Hospital construction slows amid rising material costs


Falling stocks, rising hospital construction costs

Waning investment income, coupled with rising material costs of lumber, steel and other construction supplies, is also leading some healthcare facility managers to rethink their strategies.

A March paper published in Health Affairs Forefront saw the investment income of 10 large nonprofit health systems, including Chicago-based CommonSpirit Health and St. Louis-based Ascension, decline 184% from 2021 to 2022. Investment income is often used to help fund capital expenditures. Meanwhile, steel prices neared an all-time high in June 2022, according to a report from S&P Global.

“There is no prediction on when these inflated material costs will end. Therefore, uncertainty remains more of a constant,” said Laura Stillman, principal and national director of the healthcare practice of Flad Architects.

Flad is helping design a bed tower for one of its health system clients, which Stillman didn’t identify. It was budgeted at $300 million about two years ago, and is now estimated to cost $450 million, Stillman said, citing higher material costs and construction staffing shortages.

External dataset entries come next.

Lemma accumulate_step_Ok th i st :
  0 <= tx th < 16 -> 0 <= ty th < 16 -> 0 <= i < 16 ->
  Tiled.accumulate_step th i st
  = (Ok tt,
     State (memC st) (ds_A st) (ds_B st)
           (upd2 (Cvalue st) (ty th) (tx th)
                 (radd (Cvalue st (ty th) (tx th))
                       (rmul (ds_A st (ty th) i) (ds_B st i (tx th)))))
           (trace st ++ accumulate_step_events th i)).
Proof.
  intros Htx Hty Hi. unfold Tiled.accumulate_step, accumulate_step_events.
  unfold bind, get_Cvalue, sloadA, sloadB, set_Cvalue, emit. simpl.
  fold (tx th) (ty th).
  rewrite (in_tile_true (ty th) i), (in_tile_true i (tx th)) by done. simpl.
  by rewrite <- app_assoc.
Qed.

Lemma upd2_eq (f : Z -> Z -> R) y x v : upd2 f y x v y x = v.
Proof. unfold upd2. by rewrite !Z.eqb_refl. Qed.

Lemma upd2_ne (f : Z -> Z -> R) y x v y' x' :
  y' <> y \/ x' <> x -> upd2 f y x v y' x' = f y' x'.
Proof.
  intros Hne. unfold upd2.
  destruct (Z.eqb_spec y' y), (Z.eqb_spec x' x); simpl; try done. lia.
Qed.

(** The accumulation phase of one thread: its accumulator grows by the
    tile's partial sum; no other accumulator changes. *)
Lemma accumulate_Ok th st :
  0 <= tx th < 16 -> 0 <= ty th < 16 ->
  exists st',
    Tiled.accumulate th st = (Ok tt, st')
    /\ memC st' = memC st /\ ds_A st' = ds_A st /\ ds_B st' = ds_B st
    /\ trace st' = trace st ++ accumulate_events th
    /\ Cvalue st' (ty th) (tx th)
       = tile_sum (ds_A st) (ds_B st) (ty th) (tx th) (Cvalue st (ty th) (tx th))
    /\ (forall y x, y <> ty th \/ x <> tx th -> Cvalue st' y x = Cvalue st y x).
Proof.
  intros Htx Hty. unfold Tiled.accumulate.
  destruct (for_each_invariant
    (fun done s =>
       memC s = memC st /\ ds_A s = ds_A st /\ ds_B s = ds_B st
       /\ trace s = trace st ++ (done ≫= accumulate_step_events th)
       /\ Cvalue s (ty th) (tx th)
          = fold_left (fun c i => radd c (rmul (ds_A st (ty th) i) (ds_B st i (tx th))))
              done (Cvalue st (ty th) (tx th))
       /\ (forall y x, y <> ty th \/ x <> tx th -> Cvalue s y x = Cvalue st y x))
    (seqZ 0 TILE_WIDTH) (Tiled.accumulate_step th) st)
    as (st1 & Hrun & HC & HdA & HdB & Htr & Hacc & Hoth).
  - simpl. by rewrite app_nil_r.
  - intros done i s [rest Hrest] (HC & HdA & HdB & Htr & Hacc & Hoth).
    assert (i ∈ seqZ 0 TILE_WIDTH) as Hi
      by (rewrite Hrest; apply elem_of_app; right; left).
    apply elem_of_seqZ in Hi. unfold TILE_WIDTH in Hi.
    eexists. split; [apply accumulate_step_Ok; lia|]. simpl.
    rewrite upd2_eq, fold_left_app, bind_snoc, Htr, HdA, HdB, Hacc, <- app_assoc.
    repeat split; try done.
    intros y x Hne. rewrite upd2_ne by done. by apply Hoth.
  - rewrite (bind_Ok _ _ _ _ _ Hrun). eexists. split; [reflexivity|]. simpl.
    unfold accumulate_events, tile_sum. rewrite Htr, <- app_assoc.
    repeat split; done.
Qed.

(** *** Whole phases of a block *)

Abbreviation threads := (Tiled.threads Tiled.dimBlock).

Lemma NoDup_threads b : NoDup (threads b).
Proof.
  unfold Tiled.threads. apply NoDup_fmap_2; [|apply NoDup_indices].
  intros t t'. congruence.
Qed.

Lemma thread_of_coords b th :
  th ∈ threads b -> th = Thread b (Dim3 (tx th) (ty th)).
Proof.
  unfold Tiled.threads. intros Hth.
  apply list_elem_of_fmap in Hth as ([x y] & -> & _). done.
Qed.

Lemma coords_in_block b y x :
  0 <= y < 16 -> 0 <= x < 16 -> Thread b (Dim3 x y) ∈ threads b.
Proof.
  intros Hy Hx. unfold Tiled.threads. apply list_elem_of_fmap_2.
  apply elem_of_indices. simpl. unfold TILE_WIDTH. lia.
Qed.

Lemma same_coords b th th' :
  th ∈ threads b -> th' ∈ threads b ->
  ty th' = ty th -> tx th' = tx th -> th' = th.
Proof.
  intros Hth Hth' Hy Hx.
  rewrite (thread_of_coords b th Hth), (thread_of_coords b th' Hth').
  simpl. unfold Tiled.tx, Tiled.ty in *. simpl. congruence.
Qed.

Lemma prefix_elem {T} (l done rest : list T) (i : T) :
  l = done ++ i :: rest -> i ∈ l /\ (forall j, j ∈ done ++ [i] -> j ∈ l).
Proof.
  intros ->. split.
  - apply elem_of_app. right. left.
  - intros j Hj. apply elem_of_app in Hj as [Hj|Hj].
    + apply elem_of_app. by left.
    + apply list_elem_of_singleton in Hj as ->. apply elem_of_app. right. left.
Qed.

Lemma prefix_fresh {T} (l done rest : list T) (i : T) :
  NoDup l -> l = done ++ i :: rest -> i ∉ done.
Proof.
  intros Hnd ->. apply NoDup_app in Hnd as (_ & Hdisj & _).
  intros Hi. apply (Hdisj i Hi). left.
Qed.

(** [float Cvalue = 0.0;] in every thread. *)
Lemma init_phase b st :
  exists st',
    for_each (threads b) Tiled.init st = (Ok tt, st')
    /\ memC st' = memC st /\ trace st' = trace st
    /\ (forall th, th ∈ threads b -> Cvalue st' (ty th) (tx th) = rzero).
Proof.
  destruct (for_each_invariant
    (fun done s =>
       memC s = memC st /\ trace s = trace st
       /\ (forall th, th ∈ done -> Cvalue s (ty th) (tx th) = rzero))
    (threads b) Tiled.init st) as (st' & Hrun & HI).
  - repeat split. intros th Hth. by apply elem_of_nil in Hth.
  - intros done th s Hrest (HC & Htr & Hz).
    eexists. split; [reflexivity|]. simpl. repeat split; try done.
    intros th' Hth'. apply elem_of_app in Hth' as [Hth'|Hth'].
    + unfold upd2. destruct (_ && _); [done|by apply Hz].
    + apply list_elem_of_singleton in Hth' as ->. apply upd2_eq.
  - exists st'. split; [exact Hrun|exact HI].
Qed.

(** After the load phase of tile [t], the scratch tiles hold what the
    threads of the block have stored. *)
Lemma load_phase b t st :
  b ∈ indices grid -> 0 <= t < tiles ->
  exists st',
    for_each (threads b)
      (Tiled.load_tiles A B numAColumns numCRows numCColumns Tiled.dimBlock t) st
    = (Ok tt, st')
    /\ memC st' = memC st /\ Cvalue st' = Cvalue st
    /\ trace st' = trace st ++ (threads b ≫= load_events t)
    /\ (forall th, th ∈ threads b ->
          ds_A st' (ty th) (tx th) = loadA t th
          /\ ds_B st' (ty th) (tx th) = loadB t th).
Proof.
  intros Hb Ht.
  apply (for_each_invariant
    (fun done s =>
       memC s = memC st /\ Cvalue s = Cvalue st
       /\ trace s = trace st ++ (done ≫= load_events t)
       /\ (forall th, th ∈ done ->
             ds_A s (ty th) (tx th) = loadA t th
             /\ ds_B s (ty th) (tx th) = loadB t th))).
  - simpl. rewrite app_nil_r. do 3 (split; [done|]).
    intros th Hth. by apply elem_of_nil in Hth.
  - intros done th s [rest Hrest] (HC & HCv & Htr & Hds).
    destruct (prefix_elem _ _ _ _ Hrest) as [Hth Hdone].
    eexists. split.
    { apply load_tiles_Ok; [by apply (thread_in_launch b)|done]. }
    simpl. rewrite bind_snoc, Htr, <- app_assoc.
    do 3 (split; [done|]).
    intros th' Hth'.
    destruct (decide (ty th' = ty th /\ tx th' = tx th)) as [[Ey Ex]|Hne].
    + assert (th' = th) as -> by (apply (same_coords b); auto).
      by rewrite !upd2_eq.
    + apply elem_of_app in Hth' as [Hth'|Hth'].
      * rewrite !upd2_ne by lia. by apply Hds.
      * apply list_elem_of_singleton in Hth' as ->. lia.
Qed.

(** After the accumulation phase, every accumulator of the block has
    grown by the partial sum of the tile. *)
Lemma accumulate_phase b st :
  b ∈ indices grid ->
  exists st',
    for_each (threads b) Tiled.accumulate st = (Ok tt, st')
    /\ memC st' = memC st /\ ds_A st' = ds_A st /\ ds_B st' = ds_B st
    /\ trace st' = trace st ++ (threads b ≫= accumulate_events)
    /\ (forall th, th ∈ threads b ->
          Cvalue st' (ty th) (tx th)
          = tile_sum (ds_A st) (ds_B st) (ty th) (tx th) (Cvalue st (ty th) (tx th))).
Proof.
  intros Hb.
  destruct (for_each_invariant
    (fun done s =>
       memC s = memC st /\ ds_A s = ds_A st /\ ds_B s = ds_B st
       /\ trace s = trace st ++ (done ≫= accumulate_events)
       /\ (forall th, th ∈ threads b ->
             Cvalue s (ty th) (tx th)
             = if decide (th ∈ done)
               then tile_sum (ds_A st) (ds_B st) (ty th) (tx th)
                      (Cvalue st (ty th) (tx th))
               else Cvalue st (ty th) (tx th)))
    (threads b) Tiled.accumulate st) as (st' & Hrun & HC & HdA & HdB & Htr & Hacc).
  - simpl. rewrite app_nil_r. do 4 (split; [done|]).
    intros th Hth. destruct (decide (th ∈ [])) as [Hin|]; [|done].
    by apply elem_of_nil in Hin.
  - intros done th s [rest Hrest] (HC & HdA & HdB & Htr & Hacc).
    destruct (prefix_elem _ _ _ _ Hrest) as [Hth Hdone].
    pose proof (prefix_fresh _ _ _ _ (NoDup_threads b) Hrest) as Hfresh.
    destruct (thread_facts th (thread_in_launch b th Hb Hth))
      as (_ & _ & Htx & Hty & _).
    destruct (accumulate_Ok th s Htx Hty)
      as (s' & Hrun & HC' & HdA' & HdB' & Htr' & Hacc' & Hoth').
    exists s'. split; [done|].
    rewrite HC', HdA', HdB', Htr', Htr, bind_snoc, <- app_assoc.
    do 4 (split; [congruence|]).
    intros th' Hth'.
    destruct (decide (th' = th)) as [->|Hne].
    + rewrite Hacc', HdA, HdB, (Hacc th Hth).
      destruct (decide (th ∈ done)); [done|].
      destruct (decide (th ∈ done ++ [th])) as [|Hn]; [done|].
      exfalso. apply Hn, elem_of_app. right. left.
    + rewrite Hoth', (Hacc th' Hth').
      * destruct (decide (th' ∈ done)) as [Hd|Hd];
          destruct (decide (th' ∈ done ++ [th])) as [Hd'|Hd']; try done.
        -- exfalso. apply Hd', elem_of_app. by left.
        -- exfalso. apply elem_of_app in Hd' as [?|Hd']; [done|].
           by apply list_elem_of_singleton in Hd'.
      * destruct (decide (ty th' = ty th)) as [Ey|]; [|by left].
        destruct (decide (tx th' = tx th)) as [Ex|]; [|by right].
        exfalso. apply Hne. by apply (same_coords b).
  - exists st'. split; [exact Hrun|].
    split; [exact HC|]. split; [exact HdA|]. split; [exact HdB|].
    split; [exact Htr|].
    intros th Hth. rewrite (Hacc th Hth).
    destruct (decide (th ∈ threads b)) as [|Hn]; [reflexivity|].
    exfalso. exact (Hn Hth).
Qed.

(** The scratch tiles of block [b] for tile [t], by coordinates. *)
Definition tileA (b : dim3) (t : Z) (y x : Z) : R := loadA t (Thread b (Dim3 x y)).
Definition tileB (b : dim3) (t : Z) (y x : Z) : R := loadB t (Thread b (Dim3 x y)).

(** The accumulator of thread [th] after the loop over the tiles. *)
Definition tiled_val (th : thread) : R :=
  fold_left
    (fun c t => tile_sum (tileA (blockIdx th) t) (tileB (blockIdx th) t)
                  (ty th) (tx th) c)
    (seqZ 0 tiles) rzero.

(** The accesses of block [b] during tile [t], and during the kernel. *)
Definition tile_events (b : dim3) (t : Z) : list event :=
  (threads b ≫= load_events t) ++ (threads b ≫= accumulate_events).

Definition block_events (b : dim3) : list event :=
  (seqZ 0 tiles ≫= tile_events b) ++ (threads b ≫= write_events).

Lemma tile_sum_ext (a a' b b' : Z -> Z -> R) y x c :
  (forall i, 0 <= i < 16 -> a y i = a' y i) ->
  (forall i, 0 <= i < 16 -> b i x = b' i x) ->
  tile_sum a b y x c = tile_sum a' b' y x c.
Proof.
  intros Ha Hb. unfold tile_sum.
  assert (forall i, i ∈ seqZ 0 TILE_WIDTH -> 0 <= i < 16) as Hl
    by (intros i Hi; apply elem_of_seqZ in Hi; unfold TILE_WIDTH in Hi; lia).
  revert c. induction (seqZ 0 TILE_WIDTH) as [|i l IH]; intros c; [done|].
  simpl. rewrite Ha, Hb by (apply Hl; left). apply IH.
  intros j Hj. apply Hl. by right.
Qed.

While none of Flad’s clients have paused projects yet, providers are trying to find ways to reduce costs by “shelling out” parts, meaning building the exterior framework and leaving the interior construction for a later date. They are also designing “bare bone” projects or selling a building to a developer and leasing it back, Stillman said.

“It is unbelievable the inflated cost of supplies and bids we are getting,” she said. “Clearly the owners have major headaches trying to figure out how to absorb these costs.”

Many health systems are ordering key materials earlier to give them plenty of lead time and avoiding any unnecessary expedited shipping costs, said Peyton Robertson, quality manager at construction firm Brasfield & Gorrie.

UAB Medicine saw construction costs for renovation and expansion of its rehabilitation, inpatient and nursing facilities increase 17% in the 12 months ended Sept. 30.

The academic medical center in Birmingham, Alabama, is renovating its Spain Rehabilitation Center, slated to be completed in 2025. The $157 million project will feature 78 rehab beds and 28 acute-care beds, some of which will be reallocated from the existing facility and some will be new. The system’s renovation of a floor at its UAB Highlands inpatient facility that opened in April includes 24 acute nursing beds. It has additional plans to expand, though it would require a certificate of need to do so.

UAB is operating at maximum inpatient capacity. Although the health system does not intend to pause construction, it may have to extend timelines if demand drastically slows or if its capital budget drops significantly, said Arpan Limdi, chief facilities officer.

“We cannot just think we are going to build more and more forever, and we aren’t,” Limdi said.

One large health system in California paused all expansion and renovations other than the seismic retrofitting required to hit the state’s 2030 deadline, said Molly Wolf, a senior associate at the architecture firm NBBJ. Wolf didn’t name the system. California set a 2030 deadline for meeting a law designed to keep hospitals fully operational after earthquakes.

“It wouldn’t be a surprise if we continue to see a decline in capital budgets,” Wolf said. “We have gone from having a fixed scope of a project and the cost being a variable item, to now a fixed cost and the scope being a variable item.”